It's not right, the slide lock isn't engaging, it actually wedges back. I just nudge it with my weak hand and it pops into battery position, round feeds and fires just fine. There is a tight spot in the slide toward the front I think.
I'm running an 18# Wolff spring. A 20# spring is too much spring. I could try my 19# spring, but I want to fix this issue.
Ideas?
Does the slide move back and forth freely without the barrel or recoil spring?
Is the front of the slide getting caught on the spring recess in the plastic frame? I have seen pictures of the front of the LW slide where the recoil spring rests, and it doesn't look like the stock Glock slide.
When the slide is stuck at the rear, is the barrel loose or tight? I should be loose.
.
And...
Can you hang it up manually by pulling the slide all the way back?
Quote from: my_old_glock on January 30 2016 12:24:50 PM MST
1) Does the slide move back and forth freely without the barrel or recoil spring?
2) Is the front of the slide getting caught on the spring recess in the plastic frame? I have seen pictures of the front of the LW slide where the recoil spring rests, and it doesn't look like the stock Glock slide.
3) When the slide is stuck at the rear, is the barrel loose or tight? I should be loose.
.
1) Yes, without barrel and spring slide glides nicely.
2) Yes they are different. I can't see where it might be rubbing
3) It's a bit loose, but it's like a mouse trap. I touch it and that massive slide come slamming back. I comes free with just a touch.
Quote from: sqlbullet on January 30 2016 02:01:45 PM MST
And...
Can you hang it up manually by pulling the slide all the way back?
Yes. But it takes 10mm force and quickness.
Figured it out.
The LW slide is contacting the inside of the frame, and as mentioned is just a slightly different shaped and is just wedging, I mean barely. But enough to hold the slide, and then release. I tried the original Glock spring first, last year, not enough spring, and I'm sure it made a wedge place, then I was running a 20# aftermarket, TOO much spring (and of course never noticed any wedgey).......so I bought the 18 and 19# Wolff springs and rod. Perfect feeding except this problem.

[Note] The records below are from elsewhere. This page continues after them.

(* ===== verification/Fsm.v ===== *)
(** * Applying the replicated log

    The state machine that every node of a cluster runs on the committed entries of the
    Raft log ([raftFSM.Apply] of src/server/clustering.go, with [lookupChannel] and
    [lookupOrCreateChannel]).  An entry is unmarshalled, and then a handler of the server
    does what the entry says; a message that cannot be stored makes the node panic.  What
    the Raft library does is not part of it: an entry is given when it is committed. *)

From Stdlib Require Import ZArith Lia Ascii String.
From stdpp Require Import base list gmap strings.
From S2P Require Import Prelude Bytes GoLib Effects Proto Spb MemStore MsgStore MsgRestore ClientStore SubState SubStore Replication ChannelStore Connect RestoreMsgs.

Local Open Scope Z_scope.

(** The fields of the messages of stan.go that the server reads. *)
Record UnsubscribeRequest := mkUnsub { u_ClientID : string; u_Subject : string; u_Inbox : string }.

Class StanFields `{StanProto} := {
  msg_fields : pb_MsgProto -> MsgProto;
  sub_fields : pb_SubscriptionRequest -> Reg.SubscriptionRequest;
  unsub_fields : pb_UnsubscribeRequest -> UnsubscribeRequest;
  connect_fields : pb_ConnectRequest -> Conn.ConnectRequest;
  close_fields : pb_CloseRequest -> string
}.

Module Fsm.
Import Chan.

Inductive fsm_error (E : Type) :=
| FsmChannel (x : chan_error E)
| FsmClient (x : Conn.conn_error E)
| FsmRestore (x : Restore.restore_error E)
| FsmSub (x : Reg.sub_error)
| FsmFlush (x : E)
| FsmWrongID (subject : string) (id : Z)
| FsmUnmarshal (x : Proto.proto_error)
| FsmRead
| FsmAborted (subject : string)
| FsmShutdown.
Arguments FsmChannel {E} x.
Arguments FsmClient {E} x.
Arguments FsmRestore {E} x.
Arguments FsmSub {E} x.
Arguments FsmFlush {E} x.
Arguments FsmWrongID {E} subject id.
Arguments FsmUnmarshal {E} x.
Arguments FsmRead {E}.
Arguments FsmAborted {E} subject.
Arguments FsmShutdown {E}.

(** [RaftOperation_Type] *)
Definition RaftOperation_Publish : Z := 0.
Definition RaftOperation_Subscribe : Z := 1.
Definition RaftOperation_RemoveSubscription : Z := 2.
Definition RaftOperation_CloseSubscription : Z := 3.
Definition RaftOperation_SendAndAck : Z := 4.
Definition RaftOperation_Connect : Z := 6.
Definition RaftOperation_Disconnect : Z := 7.
Definition RaftOperation_DeleteChannel : Z := 8.

Section Node.
Context {S D R E N : Type} `{MsgStore S} `{!MsgLog S E} `{!MsgRestore S E} `{!Stores D S E} `{!RaftStore R E}.
Context `{!Restore.Wire N E} `{!RangeOrder Z} `{!RangeOrder string} `{!Sorter}.
Context `{StanFields}.
Context (unicode : list ascii -> list ascii) (e : @environment S D R E) (clusterID : string).
(** The errors of the store of clients; the identifier that the store gives to a subscription
    and whether the subscription to its ack inbox succeeds, when the environment is asked. *)
Context (AddClient_fails DeleteClient_fails : nat -> option E) (newID : nat -> Z) (ackSub : nat -> bool).

(** ** Channels *)

(** The channel of this name, if it has the proper identifier. *)
Definition lookupChannel (nm : string) (i : Z) : eff (@stan S D R E) (chan_error E) (option ptr) :=
  s ← get;
  match channels s !! nm with
  | Some p => c ← chan_at p; mret (if (i =? 0) || (id c =? 0) || (id c =? i) then Some p else None)
  | None => mret None
  end.

(** [None] when the channel is of a more recent version; one of an older version is replaced. *)
Definition lookupOrCreateChannel (nm : string) (i : Z) : eff (@stan S D R E) (chan_error E) (option ptr) :=
  s ← get;
  match channels s !! nm with
  | Some p =>
      c ← chan_at p;
      if (i =? 0) || (id c =? 0) || (id c =? i) then mret (Some p)
      else if i <? id c then mret None
      else
        r ← catch (_ ← on_store (DeleteChannel nm); on_raft (DeleteChannelID nm));
        match r with
        | inr x =>
            _ ← when (isLeader e && bool_decide (is_Some (activity c)))
                  (_ ← update_activity p (set_deleteInProgress false); startDeleteTimer e p);
            fail x
        | inl _ =>
            _ ← modify (fun s => set_names (delete nm (channels s)) (delete (ToLower unicode nm) (channelsLC s)) s);
            p ← createChannelLocked unicode e nm i;
            mret (Some p)
        end
  | None => p ← createChannelLocked unicode e nm i; mret (Some p)
  end.

(** ** The node *)

(** The server, and its connection to the leader. *)
Record node := mkNode { server : @Conn.cserver S D R E; connection : N }.

Definition set_server (v : @Conn.cserver S D R E) (n : node) : node := mkNode v (connection n).

Abbreviation M := (eff node (fsm_error E)).

(** Handlers of the channels and of the clients. *)
Definition on_channels {A : Type} (m : eff (@stan S D R E) (chan_error E) A) : M A := fun n =>
  let '(r, st) := m (Conn.stan_of (server n)) in
  (match r with Ok a => Ok a | Err x => Err (FsmChannel x) | Panic => Panic end, set_server (Conn.set_stan st (server n)) n).

Definition on_clients {A : Type} (m : eff (@Conn.cserver S D R E) (Conn.conn_error E) A) : M A := fun n =>
  let '(r, st) := m (server n) in
  (match r with Ok a => Ok a | Err x => Err (FsmClient x) | Panic => Panic end, set_server st n).

(** A handler that works on a channel and on the connection. *)
Definition on_channel {A : Type} (p : ptr) (m : eff (@Restore.rstate S N) (Restore.restore_error E) A) : M A := fun n =>
  let st := Conn.stan_of (server n) in
  match chans st !! p with
  | None => (Panic, n)
  | Some c =>
      let '(r, x) := m (Restore.mkR c (connection n)) in
      (match r with Ok a => Ok a | Err err => Err (FsmRestore err) | Panic => Panic end,
       mkNode (Conn.set_stan (set_chans (<[p := Restore.ch x]> (chans st)) st) (server n)) (Restore.wire x))
  end.

(** ** Messages *)

Definition unmarshal (data : list byte) : option MsgProto :=
  match Proto.c_get MsgProto_codec (Proto.c_zero MsgProto_codec) data with Ok m => Some (msg_fields m) | _ => None end.

Definition set_lSeqChecked (v : bool) (c : @channel S) : @channel S :=
  mkChannel (firstSeq c) (nextSequence c) (name c) (id c) (msgs c) (ss c) (lTimestamp c) (activity c) (nextSubID c) v.

(** No gap before the first message of the batch. *)
Definition check_sequence (p : ptr) (seq : Z) : M unit :=
  c ← on_channels (chan_at p);
  if lSeqChecked c then mret tt
  else
    _ ← when (1 <? seq) (on_channel p (Restore.restoreMsgsFromSnapshot unmarshal clusterID (Z.to_nat (seq - 1)) 1 (u64 (seq - 1)) true));
    on_channels (update_chan p (set_lSeqChecked true)).

Definition store_replicated (p : ptr) (m : MsgProto) : M unit :=
  t ← on_channels (clock e);
  on_channel p (_ ← Restore.on_store_msgs (StoreMsg (wall_now t) m); mret tt).

(** The [FATAL_ERROR] label. *)
Definition or_fatal {A : Type} (m : M A) : M A :=
  r ← catch m; match r with inl a => mret a | inr _ => panic end.

Definition apply_publish (i : Z) (messages : list MsgProto) : M unit :=
  match messages with
  | [] => mret tt
  | msg :: _ =>
      o ← or_fatal (on_channels (lookupOrCreateChannel (Subject msg) i));
      match o with
      | None => mret tt
      | Some p =>
          _ ← or_fatal (check_sequence p (Sequence msg));
          _ ← or_fatal (each (store_replicated p) messages);
          on_channel p (Restore.on_store_msgs FlushMsgs)
      end
  end.

(** ** Subscriptions *)

Definition set_nextSubID (v : Z) (c : @channel S) : @channel S :=
  mkChannel (firstSeq c) (nextSequence c) (name c) (id c) (msgs c) (ss c) (lTimestamp c) (activity c) v (lSeqChecked c).

(** [processSub] and [unsubscribeSub] on the subscriptions of the channel at [p]. *)
Definition on_subscriptions {A : Type} (p : ptr)
  (f : @channel S -> clientStore -> Reg.state -> outcome Empty_set (A * Z * clientStore * Reg.state)) : M A := fun n =>
  let s := server n in let st := Conn.stan_of s in
  match chans st !! p with
  | None => (Panic, n)
  | Some c =>
      match f c (Conn.clients_of s) (ss c, subscriptions st) with
      | Ok (a, next, cl, (ss', subs')) =>
          (Ok a, set_server (Conn.set_clients cl (Conn.set_stan
             (set_subscriptions subs' (set_chans (<[p := set_nextSubID next (set_ss ss' c)]> (chans st)) st)) s)) n)
      | _ => (Panic, n)
      end
  end.

Definition apply_subscribe (sr : Reg.SubscriptionRequest) (ackInbox : string) (subID i : Z) : M ptr :=
  o ← on_channels (lookupOrCreateChannel (Reg.sr_Subject sr) i);
  match o with
  | None => fail (FsmWrongID (Reg.sr_Subject sr) i)
  | Some p =>
      nid ← on_channels (ask newID);
      ok ← on_channels (ask ackSub);
      r ← on_subscriptions p (fun c cl x =>
            Reg.processSub (sub_env e) (isStandaloneOrLeader e) ok (msgs c) nid sr ackInbox subID (nextSubID c) cl x);
      match r with inl q => mret q | inr err => fail (FsmSub err) end
  end.

(** The channel and the subscription of a request, by ack inbox or by inbox. *)
Definition getChannelAndSubForSubCloseOrUnsub (req : UnsubscribeRequest) : M (option ptr * option ptr) :=
  o ← on_channels (get_channel (u_Subject req));
  match o with
  | None => mret (None, None)
  | Some p =>
      c ← on_channels (chan_at p);
      match Reg.LookupByAckInbox (ss c) (u_Inbox req) with
      | Some q => mret (Some p, Some q)
      | None => mret (Some p, Reg.LookupByInbox (ss c) (u_Inbox req))
      end
  end.

Definition apply_unsubscribe (req : UnsubscribeRequest) (isSubClose : bool) : M unit :=
  r ← getChannelAndSubForSubCloseOrUnsub req;
  match r with
  | (Some p, Some q) =>
      err ← on_subscriptions p (fun c cl x =>
        let '(err, cl, x) := Reg.unsubscribeSub (sub_env e) (isStandaloneOrLeader e) (u_ClientID req) q isSubClose cl x in
        Ok (err, nextSubID c, cl, x));
      match err with
      | Some err => fail (FsmSub err)
      | None =>
          f ← on_channels (ask (SubsFlush_fails e));
          match f with Some x => fail (FsmFlush x) | None => mret tt end
      end
  | _ => mret tt
  end.

(** [processReplicatedSendAndAck], with the lookup of its channel and subscription. *)
Definition apply_sent_ack (ssa : Spb.SubSentAndAck.t) (p : ptr) : M unit :=
  c ← on_channels (chan_at p);
  on_channels (modify (fun st => set_subscriptions
    (Repl.processReplicatedSendAndAck (Reg.LookupByAckInbox (ss c) (Spb.SubSentAndAck.AckInbox ssa))
       (Repl.mkSentAck (Spb.SubSentAndAck.Channel ssa) (Spb.SubSentAndAck.AckInbox ssa) (Spb.SubSentAndAck.Sent ssa) (Spb.SubSentAndAck.Ack ssa))
       (subscriptions st)) st)).

Definition processReplicatedSendAndAck (ssa : Spb.SubSentAndAck.t) : M unit :=
  r ← catch (on_channels (Chan.lookupOrCreateChannel unicode e (Spb.SubSentAndAck.Channel ssa)));
  match r with
  | inr _ => mret tt
  | inl p => apply_sent_ack ssa p
  end.

(** ** [Apply] *)

(** A field that is a pointer. *)
Definition deref {A : Type} (o : option A) : M A := match o with Some a => mret a | None => panic end.

(** The result of an entry: nothing, or the subscription that was created. *)
Definition apply_op (op : RaftOperation.t) : M (option ptr) :=
  let t := RaftOperation.OpType op in
  let none (m : M unit) : M (option ptr) := _ ← m; mret None in
  if t =? RaftOperation_Publish then
    none (b ← deref (RaftOperation.PublishBatch op); apply_publish (RaftOperation.ChannelID op) (msg_fields <$> Batch.Messages b))
  else if t =? RaftOperation_Connect then
    none (c ← deref (RaftOperation.ClientConnect op);
          req ← deref (AddClient.Request c);
          on_clients (Conn.processConnect e AddClient_fails DeleteClient_fails (connect_fields req) (AddClient.Refresh c)))
  else if t =? RaftOperation_Disconnect then
    none (c ← deref (RaftOperation.ClientDisconnect op); on_clients (Conn.closeClient e DeleteClient_fails (close_fields c)))
  else if t =? RaftOperation_Subscribe then
    sub ← deref (RaftOperation.Sub op);
    req ← deref (AddSubscription.Request sub);
    q ← apply_subscribe (sub_fields req) (AddSubscription.AckInbox sub) (AddSubscription.ID sub) (RaftOperation.ChannelID op);
    mret (Some q)
  else if (t =? RaftOperation_RemoveSubscription) || (t =? RaftOperation_CloseSubscription) then
    none (req ← deref (RaftOperation.Unsub op); apply_unsubscribe (unsub_fields req) (t =? RaftOperation_CloseSubscription))
  else if t =? RaftOperation_SendAndAck then
    none (when (negb (isLeader e)) (ssa ← deref (RaftOperation.SubSentAck op); processReplicatedSendAndAck ssa))
  else if t =? RaftOperation_DeleteChannel then
    none (o ← on_channels (lookupChannel (RaftOperation.Channel op) (RaftOperation.ChannelID op));
          match o with
          | None => mret tt
          | Some _ => on_channels (processDeleteChannel unicode e (RaftOperation.Channel op))
          end)
  else panic.

Definition Apply (data : list byte) : M (option ptr) :=
  match RaftOperation.Unmarshal RaftOperation.zero data with
  | Ok op => apply_op op
  | Err x => fail (FsmUnmarshal x)
  | Panic => panic
  end.
End Node.
End Fsm.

I think I could have removed some material to solve the problem but then I remembered from my earlier Glock days I have a Lock and Lock storage container of Glocky parts. In there are the infamous do nothing Strike Industries Shock Buffers. Both a red and a smoke/black one.
http://www.strikeindustries.com/shop/index.php/products/pistol-accessories/glocktm/si-shock-buffer-for-glock.html#.Vq1Ux0BRqzk
Slap the red one in. Problem solved. Plus I like the way it works with the free Wolff guide rod. Win-win. If the red one gets all beat, then I'll try the smoke one or remove some material. But it looks pretty hardy.